Clear cell Renal Cell Carcinoma (ccRCC) is frequently associated with the loss of VHL, but gain of chromosome 5q35.3 – which contains the oncogene SQSTM1 – was also found in approximately 70% of tumours (Li et al., 2013). The SQSTM1 protein, p62, is a scaffold protein involved in cellular processes and signalling pathways related to malignant growth. New research from Chen et al., (2015) determined a role for p62 in regulating glucose metabolism, through HIF-1α signalling.

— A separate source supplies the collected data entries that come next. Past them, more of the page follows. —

(** * blzlib: a shallow embedding of [blzlib.c] and its checked properties

    [blzlib.c] is a synchronous facade over the asynchronous sd-bus API of
    BlueZ.  Everything it does is an interaction with collaborators that are
    not part of the repository (the bus, the allocator, the clock), so the
    embedding is a state-and-trace monad over

    - a heap of the library's own objects (contexts, device handles,
      characteristic handles, UUID lists), addressed by pointers, because
      the bus callbacks and the blocking calls share those objects;
    - a [World]: a test double that answers every external call;
    - the trace of all external calls, in program order.

    Undefined behaviour of the C program that the source can reach (a
    dereference of a dangling pointer, a second [free]) is a [Fault]
    outcome.  The only loop of the file, in [blz_loop_timeout], takes fuel. *)

From Stdlib Require Import ZArith String List Lia Strings.Byte.
From stdpp Require Import base gmap strings list.

Open Scope string_scope.
Open Scope list_scope.
Open Scope Z_scope.

(** ** Machine integers *)

(** Conversion to [uint32_t]. *)
Definition to_uint32 (z : Z) : Z := z mod 2 ^ 32.

(** Conversion to [int] (32 bits, two's complement). *)
Definition to_int (z : Z) : Z := (z + 2 ^ 31) mod 2 ^ 32 - 2 ^ 31.

(** The initial value [(size_t)-1] of [rlen] in [blz_char_read]. *)
Definition SIZE_MAX : Z := 2 ^ 64 - 1.

(** [EINTR] of <errno.h> on Linux. *)
Definition EINTR : Z := 4.

(** ** Declarations of the headers that are not part of the sources *)

(** The address type of [blzlib.h]. *)
Inductive blz_addr_type := BLZ_ADDR_UNKNOWN | BLZ_ADDR_PUBLIC | BLZ_ADDR_RANDOM.

Definition is_public (a : blz_addr_type) : bool :=
  match a with BLZ_ADDR_PUBLIC => true | _ => false end.

Definition is_unknown (a : blz_addr_type) : bool :=
  match a with BLZ_ADDR_UNKNOWN => true | _ => false end.

(** Constants, and the one helper [blz_connect] formats its path with, of
    [blzlib.h], [blzlib_internal.h] and [blzlib_util.h]: parameters of the
    development. *)
Class Headers := {
  DBUS_PATH_MAX_LEN : Z;
  CONNECT_NEW_TIMEOUT : Z;
  BLZ_CHAR_READ : Z;
  BLZ_CHAR_WRITE_WITHOUT_RESPONSE : Z;
  BLZ_CHAR_WRITE : Z;
  BLZ_CHAR_NOTIFY : Z;
  BLZ_CHAR_INDICATE : Z;
  blz_string_to_mac : string -> list Z
}.

(** ** The library's objects *)

Definition NULL : N := 0%N.

(** [struct blz_context] *)
Record blz_context := {
  ctx_bus : N;
  ctx_path : string;
  scan_slot : N;
  scan_cb : N
}.

(** [struct blz_dev] *)
Record blz_dev := {
  dev_ctx : N;
  dev_path : string;
  connected : bool;
  services_resolved : bool;
  connect_slot : N;
  disconnect_cb : N;
  service_uuids : N;
  char_uuids : N;
  connect_new_done : bool;
  connect_new_result : Z
}.

(** [struct blz_char] *)
Record blz_char := {
  ch_ctx : N;
  ch_dev : N;
  ch_path : string;
  ch_uuid : string;
  ch_flags : Z;
  notify_slot : N;
  notify_cb : N;
  notifying : bool
}.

Expression of p62 is upregulated in various malignancies and can promote tumourigenic cell proliferation and growth by enhancing NF-kB, mTORC1 and NRF2 signalling. Additionally, p62 binds both ubiquitinated proteins and LC3 to promote autophagosome formation. Dunlop et al., (2014) identified increased levels of p62 in BHD tumours and cell lines associated with the dysregulation of autophagy. An additional trademark of cancer cells is altered metabolism; the Warburg effect. Chen et al. assessed glycolytic enzyme expression, glucose uptake and lactate production following sh-RNA knockdown of p62 in ACHN cells: all were reduced and the cells showed reduced cell growth and viability.

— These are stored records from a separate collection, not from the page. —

Lemma utf8_encode_app a b :
  utf8_encode (a ++ b) =
  match utf8_encode a, utf8_encode b with
  | Some x, Some y => Some (x ++ y)
  | _, _ => None
  end.
Proof.
  induction a as [|c a IH]; cbn [app].
  - change (utf8_encode []) with (Some (@nil byte)). now destruct (utf8_encode b).
  - rewrite !utf8_encode_cons, IH.
    destruct (utf8_char c), (utf8_encode a), (utf8_encode b); try reflexivity.
    now rewrite app_assoc.
Qed.

Lemma linesep_encoded plat :
  exists sb, utf8_encode (os_linesep plat) = Some sb /\
             length sb = length (os_linesep plat) /\
             (1 <= length sb <= 2)%nat.
Proof. destruct plat; eexists; (split; [reflexivity|]); cbn; lia. Qed.

Lemma utf8_encode_scalar s :
  is_Some (utf8_encode s) <-> forallb is_scalar s = true.
Proof.
  induction s as [|c s IH]; [split; [reflexivity|eexists; reflexivity]|].
  rewrite utf8_encode_cons. cbn [forallb]. rewrite andb_true_iff, <- IH.
  rewrite <- utf8_char_scalar.
  destruct (utf8_char c), (utf8_encode s); split;
    try (intros [? [=]]); try (intros [[? [=]] [? [=]]]); eauto.
Qed.

(** What the text layer and the codec do to a text, for a separator the
    codec accepts: the result exists exactly when the text is made of
    scalar values, and its length is that of the plain encoding with every
    line feed replaced by the encoded separator. *)
Lemma encode_translated sep sb s :
  utf8_encode sep = Some sb ->
  (is_Some (utf8_encode (translate_newlines sep s)) <->
   forallb is_scalar s = true) /\
  (forall bs, utf8_encode (translate_newlines sep s) = Some bs ->
     exists b0, utf8_encode s = Some b0 /\
       (length bs + count_lines s = length b0 + count_lines s * length sb)%nat).
Proof.
  intros Hsep. induction s as [|c s [IH1 IH2]].
  { split; [split; [reflexivity|eexists; reflexivity]|].
    intros bs [= <-]. exists []. split; reflexivity. }
  rewrite translate_newlines_cons, utf8_encode_app, utf8_encode_cons.
  unfold count_lines in *. cbn [forallb count_occ].
  destruct (N.eqb_spec c 10) as [->|Hc].
  - rewrite Hsep. change (is_scalar 10) with true.
    change (utf8_char 10) with (Some [x0a]). cbn [andb].
    destruct (N.eq_dec 10 10) as [_|?]; [|contradiction].
    split.
    + rewrite <- IH1. destruct (utf8_encode (translate_newlines sep s));
        split; try (intros [? [=]]); eauto.
    + intros bs H.
      destruct (utf8_encode (translate_newlines sep s)) as [bs'|] eqn:E;
        [|discriminate H].
      injection H as <-. destruct (IH2 bs' eq_refl) as (b0 & -> & Hlen).
      eexists. split; [reflexivity|]. rewrite !length_app. cbn [length]. lia.
  - destruct (N.eq_dec c 10) as [?|_]; [contradiction|].
    change (utf8_encode [c]) with
      (match utf8_char c with Some b => Some (b ++ []) | None => None end).
    split.
    + rewrite andb_true_iff, <- IH1, <- utf8_char_scalar.
      destruct (utf8_char c), (utf8_encode (translate_newlines sep s)); split;
        try (intros [? [=]]); try (intros [[? [=]] [? [=]]]); eauto.
    + intros bs H. destruct (utf8_char c) as [b|]; [|discriminate H].
      destruct (utf8_encode (translate_newlines sep s)) as [bs'|] eqn:E;
        [|discriminate H].
      injection H as <-. destruct (IH2 bs' eq_refl) as (b0 & -> & Hlen).
      eexists. split; [reflexivity|]. rewrite app_nil_r, !length_app. lia.
Qed.

(** Each character becomes one to four bytes, a line feed included, which
    becomes the one or two bytes of the separator. *)
Lemma encode_translated_bounds plat s bs :
  utf8_encode (translate_newlines (os_linesep plat) s) = Some bs ->
  (length s <= length bs <= 4 * length s)%nat.
Proof.
  destruct (linesep_encoded plat) as (sb & Hsep & _ & Hsb).
  revert bs. induction s as [|c s IH]; intros bs.
  { intros [= <-]. cbn. lia. }
  rewrite translate_newlines_cons, utf8_encode_app.
  destruct (utf8_encode (translate_newlines (os_linesep plat) s)) as [bs'|];
    [|intros H; destruct (utf8_encode (if c =? 10 then _ else _));
      discriminate H].
  specialize (IH bs' eq_refl).
  destruct (N.eqb_spec c 10) as [->|Hc].
  - rewrite Hsep. intros [= <-]. rewrite length_app. cbn [length]. lia.
  - change (utf8_encode [c]) with
      (match utf8_char c with Some b => Some (b ++ []) | None => None end).
    destruct (utf8_char c) as [b|] eqn:Eb; [|discriminate].
    apply utf8_char_length in Eb. intros [= <-].
    rewrite app_nil_r, length_app. cbn [length]. lia.
Qed.

Lemma open_trunc_destination_ok plat fs fs1 :
  fs_open_trunc plat fs html_path = inr fs1 -> destination_ok plat fs.
Proof.
  intros H. apply open_trunc_inv in H as (r & c & Hdir & Hn & _ & H).
  exists c. split; [exact Hdir|]. split; [exact Hn|].
  destruct (fs_files fs !! html_path); tauto.
Qed.

Lemma encode_translated_none plat t :
  forallb is_scalar t = false ->
  utf8_encode (translate_newlines (os_linesep plat) t) = None.
Proof.
  intros H. destruct (linesep_encoded plat) as (sb & Hsep & _).
  destruct (encode_translated _ _ t Hsep) as [Hiff _].
  destruct (utf8_encode (translate_newlines (os_linesep plat) t)) as [bs|];
    [|reflexivity].
  assert (forallb is_scalar t = true) by (apply Hiff; eauto). congruence.
Qed.

Lemma encode_translated_some plat t :
  forallb is_scalar t = true ->
  exists bs, utf8_encode (translate_newlines (os_linesep plat) t) = Some bs.
Proof.
  intros H. destruct (linesep_encoded plat) as (sb & Hsep & _).
  destruct (encode_translated _ _ t Hsep) as [Hiff _].
  apply Hiff in H as [bs Hbs]. eauto.
Qed.

(** X1. When the extracted text holds a code point the codec refuses (a
    surrogate), the write fails after the destination has been opened: the
    run ends with [UnicodeEncodeError] and exit status 1, the destination
    is left existing and empty, whatever it held before, nothing is printed
    and no file object stays open. *)
Theorem write_failure_empties_destination plat pdfminer fs f t :
  source_ok fs f ->
  extraction pdfminer f = (t, None) ->
  destination_ok plat fs ->
  forallb is_scalar t = false ->
  outcome plat pdfminer fs = Raise UnicodeEncodeError /\
  exit_status (outcome plat pdfminer fs) = 1%Z /\
  content (w_fs (final plat pdfminer fs)) html_path = Some [] /\
  w_stdout (final plat pdfminer fs) = [] /\
  w_handles (final plat pdfminer fs) = ∅.
Proof.
  intros Hs Hx Hok Hbad. apply destination_ok_open in Hok as [fs1 Hr].
  apply (encode_translated_none plat) in Hbad.
  unfold outcome, final.
  rewrite (run_write_fails plat pdfminer fs f t _ Hs Hx Hr Hbad).
  apply open_trunc_inv in Hr as (r & c & _ & _ & -> & _).
  cbn [fst snd exit_status after_write_failure w_fs w_stdout w_handles].
  unfold content. cbn [fs_files]. rewrite lookup_insert_eq. auto.
Qed.

Lemma write_failure_empties_destination_witness :
  outcome Windows lone_surrogate sample_fs = Raise UnicodeEncodeError /\
  exit_status (outcome Windows lone_surrogate sample_fs) = 1%Z /\
  content (w_fs (final Windows lone_surrogate sample_fs)) html_path = Some [] /\
  w_stdout (final Windows lone_surrogate sample_fs) = [] /\
  w_handles (final Windows lone_surrogate sample_fs) = ∅.
Proof.
  apply (write_failure_empties_destination Windows lone_surrogate sample_fs
           (File [x25; x50; x44; x46] true true) [60; 0xD800; 62]).
  - split; vm_compute; reflexivity.
  - vm_compute. reflexivity.
  - exists true. split; [|split]; vm_compute; reflexivity.
  - vm_compute. reflexivity.
Defined.

(** X2. Whatever happens, a run changes nothing but the destination file:
    the directories are as they were (none is created), every other file is
    as it was, and so is the source. *)
Theorem only_destination_is_touched plat pdfminer fs :
  fs_dirs (w_fs (final plat pdfminer fs)) = fs_dirs fs /\
  delete html_path (fs_files (w_fs (final plat pdfminer fs))) =
    delete html_path (fs_files fs) /\
  fs_files (w_fs (final plat pdfminer fs)) !! pdf_path =
    fs_files fs !! pdf_path.
Proof.
  run_cases_of plat pdfminer fs; try (repeat split; reflexivity);
    apply open_trunc_inv in Hd as (r & c & Hdir & Hnodir & -> & _);
    cbn [after_write_failure after_device_failure after_success w_fs fs_free];
    rewrite ?append_after_trunc; cbn [fs_files fs_dirs];
    (split; [reflexivity|]); (split; [apply delete_insert_eq|]);
    apply lookup_insert_ne; intros E; now apply paths_distinct.
Qed.

(** X3. The destination is opened, and the file system changed, only in
    runs whose source was readable and whose extraction ended without an
    exception; the buffer then holds the extracted text. *)
Theorem destination_touched_only_after_extraction plat pdfminer fs :
  opens_of html_path (w_trace (final plat pdfminer fs)) ≠ 0%nat \/
  w_fs (final plat pdfminer fs) ≠ fs ->
  exists f t,
    source_ok fs f /\ extraction pdfminer f = (t, None) /\
    buffer_value (final plat pdfminer fs) = Some t.
Proof.
  intros H.
  run_cases_of plat pdfminer fs;
    try (exists f, t; repeat split; try assumption; try apply Hs;
         unfold buffer_value; cbn; apply lookup_singleton_eq);
    exfalso; destruct H as [H|H]; try (now apply H);
    apply H; cbn; now rewrite ?str_eqb_paths.
Qed.

Lemma destination_touched_only_after_extraction_witness :
  exists f t,
    source_ok sample_fs f /\ extraction two_lines f = (t, None) /\
    buffer_value (final Windows two_lines sample_fs) = Some t.
Proof.
  apply (destination_touched_only_after_extraction Windows two_lines sample_fs).
  left. vm_compute. discriminate.
Defined.

(** X4. A run succeeds only where all of this holds: the source can be
    read, the extraction ends without an exception, its text is made of
    Unicode scalar values, the destination can be opened for writing, and
    the encoded text is no longer than what the device can take once the
    destination is emptied. The exit status is then 0. *)
Theorem success_requires plat pdfminer fs :
  outcome plat pdfminer fs = Ok tt ->
  exists f t bs,
    source_ok fs f /\
    extraction pdfminer f = (t, None) /\
    forallb is_scalar t = true /\
    destination_ok plat fs /\
    utf8_encode (translate_newlines (os_linesep plat) t) = Some bs /\
    (length bs <= destination_room fs)%nat /\
    exit_status (outcome plat pdfminer fs) = 0%Z.
Proof.
  intros H. run_cases_of plat pdfminer fs; try discriminate H.
  exists f, t, bs. repeat split; try assumption; try apply Hs.
  - destruct (linesep_encoded plat) as (sb & Hsep & _).
    apply (encode_translated _ _ t Hsep). eauto.
  - now apply open_trunc_destination_ok in Hd.
  - apply open_trunc_inv in Hd as (r & c & _ & _ & -> & _).
    exact Hfits.
Qed.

In various forms of inherited and sporadic RCC changes in metabolism are regulated by HIF-1α signalling. Chen et al., report that knockdown of p62 results in decreased HIF-1α, but not HIF-2α, expression which was rescued when p62 was restored. In addition to regulating HIF-1α expression, overexpression of p62 also increases HIF-1α transcriptional activity. HIF signalling can be altered in different ways: in VHL and HLRCC there is an increase in HIF-1α stability (Bratslavsky et al., 2007, Isaacs et al., 2005); in TSC HIF signalling is upregulated via mTOR; and in BHD increased AMPK activity, via PGC1A-mediated ROS production, results in increased HIF-1α activity (Yan et al., 2014). Overexpression of p62, commonly seen in these tumours, could also be contributing.

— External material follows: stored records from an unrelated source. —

(** X6: a name that is nothing but a tag (":v1") has the empty string as
    its bare name, which every entry starts with: every repo-digest of the
    inspection result becomes a key, and each is bound to the tags of all
    repo-tag entries. *)
Theorem tag_only_name_matches_everything (tag : string) (insp : ImageInspect) (d : string) :
  isTag tag = true -> In d (RepoDigests insp) ->
  mapRepoDigestsToTags (":" ++ tag) insp !! d =
    Some (flat_map (fun entry => match FindStringSubmatch entry with
                                 | [_; t] => [t]
                                 | _ => []
                                 end) (RepoTags insp)).
Proof.
  intros Ht Hin.
  rewrite mapRepoDigestsToTags_lookup by (apply hasTagSuffix_nonempty; by exists "", tag).
  assert (Hr : ReplaceAllString (":" ++ tag) "" = "")
    by apply (ReplaceAllString_suffix "" tag Ht).
  rewrite Hr.
  rewrite (proj2 (existsb_eqb_In (fun e => HasPrefix e "") _ d)).
  - rewrite collectTags_flat_map. f_equal. apply flat_map_ext. intros e.
    unfold entryTag, HasPrefix. by destruct e.
  - split; [done|]. unfold HasPrefix. by destruct d.
Qed.

(** X6 at the name :v1 and a digest of an unrelated repository. *)
Lemma tag_only_name_matches_everything_witness :
  mapRepoDigestsToTags (":" ++ "v1") pushedAB !! "c/d@sha2" =
    Some (flat_map (fun entry => match FindStringSubmatch entry with
                                 | [_; t] => [t]
                                 | _ => []
                                 end) (RepoTags pushedAB)).
Proof.
  apply (tag_only_name_matches_everything "v1" pushedAB "c/d@sha2");
    [reflexivity | simpl; tauto].
Defined.

(** X7: [getRepoDigests] returns records or an error, never both and never
    neither. *)
Theorem records_xor_error (docker : Docker) (order : RangeOrder) (name : string) :
  ((getRepoDigests docker order name).1 = [] /\ (getRepoDigests docker order name).2 <> None) \/
  ((getRepoDigests docker order name).1 <> [] /\ (getRepoDigests docker order name).2 = None).
Proof.
  pose proof (getRepoDigests_cases docker order name) as H.
  destruct (NewEnvClient docker); [left; by rewrite H|].
  destruct (MatchString name); [|left; by rewrite H].
  destruct (ImageInspectWithRaw docker name) as [insp|e]; [|left; by rewrite H].
  cbv zeta in H. destruct H as [[_ H]|[Hne H]]; [left; by rewrite H|].
  right. rewrite H. split; [|done]. cbn [fst]. intros Hnil.
  apply map_eq_nil in Hnil. apply Hne, map_to_list_empty_iff.
  apply Permutation_nil_r. by rewrite <- (range_perm order), Hnil.
Qed.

Both mTORC1 signalling and NF-kB signalling can upregulate HIF-1α signalling. Inhibition of either mTOR signalling using rapamycin, or NF-kB by knockdown of the p65 subunit, reduced HIF-1α levels in cells expressing p62. Additionally, p62 has previously been shown to coimmunoprecipitate with VHL E3 ligase complex component CUL2. Chen et al. determined that p62 also coimmunoprecipitates with the other complex components including pVHL, but not with HIF-1α. Using deletion mutations this interaction was mapped to the TRAF6 binding domain in p62 and the intact β-domain in pVHL – the same domain that binds HIF proteins. Chen et al. propose that p62 competes with HIF-1α at this site, blocking HIF-1α ubquitination and reducing protein degradation. VHL E3 ligase activity is further reduced due to p62 blocking the neddylation of CUL2.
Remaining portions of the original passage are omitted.